Seit einigen Jahren ist Roncalli tier- und plastikfrei. Welche Wege muss der Circus in der Zukunft noch gehen, um weiterzuexistieren?

Ich glaube, wir brauchen immer die Balance: Dass man die Wärme behält und trotzdem Innovation mit einbringt. Zum Beispiel ein Roboter, der Akrobatik mit einem Künstler macht. Wir wollen Dinge zeigen, die vielleicht noch nie so in der Manege gesehen wurden, und trotzdem den alten Charme behalten.

Laufen die Planungen für das 50-jährige Jubiläum 2026 schon?

Dass Projekte so lange überleben, das gibt es heute nur noch selten. Wir sammeln bereits Ideen für das Jubiläum, manche Dinge sind schon in der Herstellung. Einige Sachen haben ja auch einen langen Prozess, bis sie so ausgetüftelt sind, bis sie in die Manege kommen.
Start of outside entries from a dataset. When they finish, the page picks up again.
(** The decimal digits of every script (category Nd): [str.isdecimal]
    and the [\d] of [re]. *)
Definition decimal_ranges : list (Z * Z) :=
  [(48, 57); (1632, 1641); (1776, 1785); (1984, 1993); (2406, 2415); (2534, 2543);
   (2662, 2671); (2790, 2799); (2918, 2927); (3046, 3055); (3174, 3183); (3302, 3311);
   (3430, 3439); (3558, 3567); (3664, 3673); (3792, 3801); (3872, 3881); (4160, 4169);
   (4240, 4249); (6112, 6121); (6160, 6169); (6470, 6479); (6608, 6617); (6784, 6793);
   (6800, 6809); (6992, 7001); (7088, 7097); (7232, 7241); (7248, 7257); (42528, 42537);
   (43216, 43225); (43264, 43273); (43472, 43481); (43504, 43513); (43600, 43609); (44016, 44025);
   (65296, 65305); (66720, 66729); (68912, 68921); (69734, 69743); (69872, 69881); (69942, 69951);
   (70096, 70105); (70384, 70393); (70736, 70745); (70864, 70873); (71248, 71257); (71360, 71369);
   (71472, 71481); (71904, 71913); (72016, 72025); (72784, 72793); (73040, 73049); (73120, 73129);
   (92768, 92777); (92864, 92873); (93008, 93017); (120782, 120831); (123200, 123209); (123632, 123641);
   (125264, 125273); (130032, 130041)].

(** Digits that are not decimal (superscripts, circled digits, ...):
    [str.isdigit] accepts them as well. *)
Definition other_digit_ranges : list (Z * Z) :=
  [(178, 179); (185, 185); (4969, 4977); (6618, 6618); (8304, 8304); (8308, 8313);
   (8320, 8329); (9312, 9320); (9332, 9340); (9352, 9360); (9450, 9450); (9461, 9469);
   (9471, 9471); (10102, 10110); (10112, 10120); (10122, 10130); (68160, 68163); (69216, 69224);
   (69714, 69722); (127232, 127242)].

Definition isspace_char : Z -> bool := in_ranges whitespace_ranges.
Definition isdecimal_char : Z -> bool := in_ranges decimal_ranges.
Definition isdigit_char (c : Z) : bool :=
  isdecimal_char c || in_ranges other_digit_ranges c.
Definition is_ascii_digit (c : Z) : bool := (48 <=? c) && (c <=? 57).

(** [s.isdigit()]: every character is a digit and there is at least one. *)
Definition isdigit (s : str) : bool :=
  match s with
  | [] => false
  | _ => forallb isdigit_char s
  end.

Fixpoint lstrip (s : str) : str :=
  match s with
  | c :: s' => if isspace_char c then lstrip s' else s
  | [] => []
  end.
Definition rstrip (s : str) : str := rev (lstrip (rev s)).
(** [s.strip()] *)
Definition strip (s : str) : str := rstrip (lstrip s).

Fixpoint startswith (s p : str) : bool :=
  match p, s with
  | [], _ => true
  | a :: p', b :: s' => (a =? b) && startswith s' p'
  | _ :: _, [] => false
  end.

(** [needle in hay] *)
Fixpoint contains (needle hay : str) : bool :=
  startswith hay needle ||
  match hay with
  | [] => false
  | _ :: hay' => contains needle hay'
  end.

(** [hay.split(sep, 1)]: [None] stands for the one-element list (no
    occurrence of [sep]), [Some (before, after)] for the two parts around
    the first occurrence. [sep] is not empty at any call of the source. *)
Fixpoint split1 (sep hay : str) : option (str * str) :=
  if startswith hay sep then Some ([], skipn (length sep) hay)
  else match hay with
       | [] => None
       | c :: hay' =>
           match split1 sep hay' with
           | Some (before, after) => Some (c :: before, after)
           | None => None
           end
       end.

(** [s.split('\n')[0]] *)
Fixpoint first_line (s : str) : str :=
  match s with
  | [] => []
  | c :: s' => if c =? 10 then [] else c :: first_line s'
  end.

(** [s.replace(old, new)] for a needle [old] of one code point. *)
Definition replace1 (old : Z) (new : str) (s : str) : str :=
  flat_map (fun c => if c =? old then new else [c]) s.

(** [s.replace(old, new)] for a needle that is not empty: the text is
    read from the left, and the characters of a replaced occurrence are
    not read again. [skip] is the number of characters still to pass
    over. *)
Fixpoint replace_from (old new : str) (skip : nat) (s : str) : str :=
  match s with
  | [] => []
  | c :: s' =>
      match skip with
      | S skip' => replace_from old new skip' s'
      | O =>
          if startswith s old
          then new ++ replace_from old new (length old - 1) s'
          else c :: replace_from old new 0 s'
      end
  end.

Definition replace (old new s : str) : str := replace_from old new 0 s.

(** [s.endswith(suffix)] *)
Definition endswith (s suffix : str) : bool :=
  startswith (rev s) (rev suffix).

(** [s.lower()] on the code points below 128. The scraper lowers only
    messages it has built itself, which are ASCII; the other code points
    are left as they are. *)
Definition lower (s : str) : str :=
  map (fun c => if (65 <=? c) && (c <=? 90) then c + 32 else c) s.

(** [str(n)] for an [int]. *)
Definition str_of_int (n : Z) : str := lit (NilZero.string_of_int (Z.to_int n)).

Definition eqb (a b : str) : bool := bool_decide (a = b).

(** Exceptions: the class, as the handlers of the source tell them
    apart, and [str(e)]. *)
Inductive exn_class :=
| ValueError | TypeError | TimeoutError | ConnectionError
| TimeoutException | OtherException.

Record exn := Exn { exn_kind : exn_class; exn_str : str }.

Inductive result (A : Type) :=
| Ok (a : A)
| Raise (e : exn).
Arguments Ok {A} a.
Arguments Raise {A} e.

(** *** The fragment of [re] the scraper uses

    Its patterns are a label followed by greedy repetitions of character
    classes and one group: [LABEL\s*[:\s]+\s*([^\n]+)] and the like. The
    matcher backtracks as [re] does: a repetition first takes as many
    characters as it can and gives them back one by one while the rest of
    the pattern fails. *)
Module Re.

Inductive item :=
| Chr (c : Z)                (* one literal character *)
| Many (cls : Z -> bool)     (* [cls*] *)
| Many1 (cls : Z -> bool)    (* [cls+] *)
| Open                       (* ( *)
| Close.                     (* ) *)

Definition whitespace : Z -> bool := isspace_char.                (* \s *)
Definition colon_or_space (c : Z) : bool := (c =? 58) || isspace_char c.  (* [:\s] *)
Definition not_newline (c : Z) : bool := negb (c =? 10).          (* [^\n] *)
Definition digit : Z -> bool := isdecimal_char.                  (* \d *)

Definition literal (s : str) : list item := map Chr s.

Fixpoint many {A} (cls : Z -> bool) (k : str -> option A) (s : str) : option A :=
  match s with
  | c :: s' =>
      if cls c then
        match many cls k s' with
        | Some r => Some r
        | None => k s
        end
      else k s
  | [] => k []
  end.

(** [run p opened group s]: match [p] at the head of [s]; [opened] is
    the text that was left when the group opened and [group] the text
    of the group once it has closed. The result is the group. *)
Fixpoint run (p : list item) (opened group s : str) : option str :=
  match p with
  | [] => Some group
  | Chr c :: p' =>
      match s with
      | c' :: s' => if c' =? c then run p' opened group s' else None
      | [] => None
      end
  | Many cls :: p' => many cls (run p' opened group) s
  | Many1 cls :: p' =>
      match s with
      | c :: s' => if cls c then many cls (run p' opened group) s' else None
      | [] => None
      end
  | Open :: p' => run p' s group s
  | Close :: p' => run p' opened (firstn (length opened - length s) opened) s
  end.

(** [re.search(p, s)], then [.group(1)]: the leftmost start wins. *)
Fixpoint search (p : list item) (s : str) : option str :=
  match run p [] [] s with
  | Some g => Some g
  | None =>
      match s with
      | [] => None
      | _ :: s' => search p s'
      end
  end.

End Re.

(** *** Calling a function

    A signature lists the parameters after [self], each with or without
    a default; a call has some positional arguments and some keyword
    arguments. [check_call] is the binding of arguments to parameters,
    in the order CPython reports its errors: unknown or repeated
    keywords, too many positional arguments, parameters left without a
    value. *)
Record signature := Signature {
  qualname : string;
  params : list (string * bool)     (* name, has a default *)
}.

Record call := Call {
  positional : nat;
  keywords : list string
}.

Definition type_error (msg : str) : exn := Exn TypeError msg.

Fixpoint index_of (name : string) (names : list string) : option nat :=
  match names with
  | [] => None
  | n :: names' =>
      if String.eqb n name then Some O
      else option_map S (index_of name names')
  end.

Fixpoint check_keywords (sig : signature) (npos : nat)
    (seen kws : list string) : result unit :=
  match kws with
  | [] => Ok tt
  | kw :: kws' =>
      match index_of kw (map fst (params sig)) with
      | None =>
          Raise (type_error
            (lit (qualname sig) ++ lit "() got an unexpected keyword argument '"
               ++ lit kw ++ lit "'"))
      | Some i =>
          if (i <? npos)%nat || existsb (String.eqb kw) seen then
            Raise (type_error
              (lit (qualname sig) ++ lit "() got multiple values for argument '"
                 ++ lit kw ++ lit "'"))
          else check_keywords sig npos (kw :: seen) kws'
      end
  end.

Definition missing (sig : signature) (c : call) : list string :=
  map fst
    (List.filter
       (fun p => negb (snd p) && negb (existsb (String.eqb (fst p)) (keywords c)))
       (skipn (positional c) (params sig))).

Definition quoted (name : string) : str := lit "'" ++ lit name ++ lit "'".

(** ['a'], ['a' and 'b'], ['a', 'b', and 'c']. *)
Fixpoint enumerate (names : list string) : str :=
  match names with
  | [] => []
  | [a] => quoted a
  | [a; b] => quoted a ++ lit ", and " ++ quoted b
  | a :: names' => quoted a ++ lit ", " ++ enumerate names'
  end.

Definition name_list (names : list string) : str :=
  match names with
  | [a; b] => quoted a ++ lit " and " ++ quoted b
  | _ => enumerate names
  end.

Definition plural (n : nat) : str :=
  match n with
  | 1%nat => []
  | _ => lit "s"
  end.

(** The counts of the message include [self]. *)
Definition too_many (sig : signature) (c : call) : exn :=
  let total := S (length (params sig)) in
  let required := S (length (List.filter (fun p => negb (snd p)) (params sig))) in
  type_error
    (lit (qualname sig) ++ lit "() takes "
       ++ (if (required =? total)%nat then str_of_int (Z.of_nat total)
           else lit "from " ++ str_of_int (Z.of_nat required) ++ lit " to "
                  ++ str_of_int (Z.of_nat total))
       ++ lit " positional argument"
       ++ (if (required =? total)%nat then plural total else lit "s")
       ++ lit " but " ++ str_of_int (Z.of_nat (S (positional c)))
       ++ lit " were given").

Definition check_call (sig : signature) (c : call) : result unit :=
  match check_keywords sig (positional c) [] (keywords c) with
  | Raise e => Raise e
  | Ok _ =>
      if (length (params sig) <? positional c)%nat then Raise (too_many sig c)
      else
        match missing sig c with
        | [] => Ok tt
        | names =>
            Raise (type_error
              (lit (qualname sig) ++ lit "() missing "
                 ++ str_of_int (Z.of_nat (length names))
                 ++ lit " required positional argument" ++ plural (length names)
                 ++ lit ": " ++ name_list names))
        end
  end.

End Py.

Declare Scope pystr_scope.
Delimit Scope pystr_scope with py.
Notation "'s{' x '}'" := (Py.lit x%string)
  (at level 0, x at level 0, format "s{ x }") : pystr_scope.
Local Open Scope pystr_scope.

(** ** [src/selenium_scraper.py] *)

Module Scraper.

(** *** Literals of the source in Arabic script *)

(** Lines 314 and 320: the page says the person is under 18. *)
Definition UNDERAGE_MESSAGE : Py.str :=
  [1593; 1601; 1608; 1575; 44; 32; 1594; 1610; 1585; 32; 1605; 1587; 1605;
   1608; 1581; 32; 1604; 1573; 1602; 1604; 32; 1605; 1606; 32; 49; 56; 32;
   1587; 1606; 1577; 32; 1576; 1575; 1604; 1573; 1606; 1578; 1582; 1575;
   1576].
Das Jubiläum ist auch der richtige Zeitpunkt, um auf die Geschichte des Circus zurückzublicken. Vor allem die Anfangszeit war wahnsinnig interessant, und bisher wurde selten aus dem Nähkästchen geplaudert, wie es denn wirklich war hinter den Kulissen.

Glauben Sie, Ihr Vater wird sich irgendwann zurückziehen und der nächsten Generation das Feld überlassen?

Er ist nicht unbedingt der Typ, der sagt: Macht ihr mal, ich gucke nicht mehr hin. Und das ist auch gut so. Keiner von uns hat seine Erfahrung. Der Circus ist sein Erstgeborenes, das gab es schon lange vor uns und hoffentlich auch lange nach uns. Papa ist wirklich sehr, sehr aufmerksam. Er ist sogar auf Tiktok und Instagram. Er weiß, was in der Welt los ist. Manchmal mehr als ich.


Zur Person

Lili Paul-Roncalli, geboren 1998 in München, ist das jüngste Kind von Bernhard Paul, österreichischer Gründer des Circus Roncalli, und der italienischen Artistin Eliana Larible-Paul. Seit 2014 ist sie immer wieder Teil des Ensembles von Roncalli. 2020 gewann sie die RTL-Show „Let's Dance“, was sie national bekannt machte. Sie arbeitet als Model und war bereits in verschiedenen Fernsehformaten zu sehen.

Ihre Schwester Vivian kümmert sich bei Roncalli um das Artisten-Casting und ist Stellvertreterin des Direktors. Ihr Bruder Adrian ist Künstlerischer Leiter in Roncallis Apollo Varieté in Düsseldorf.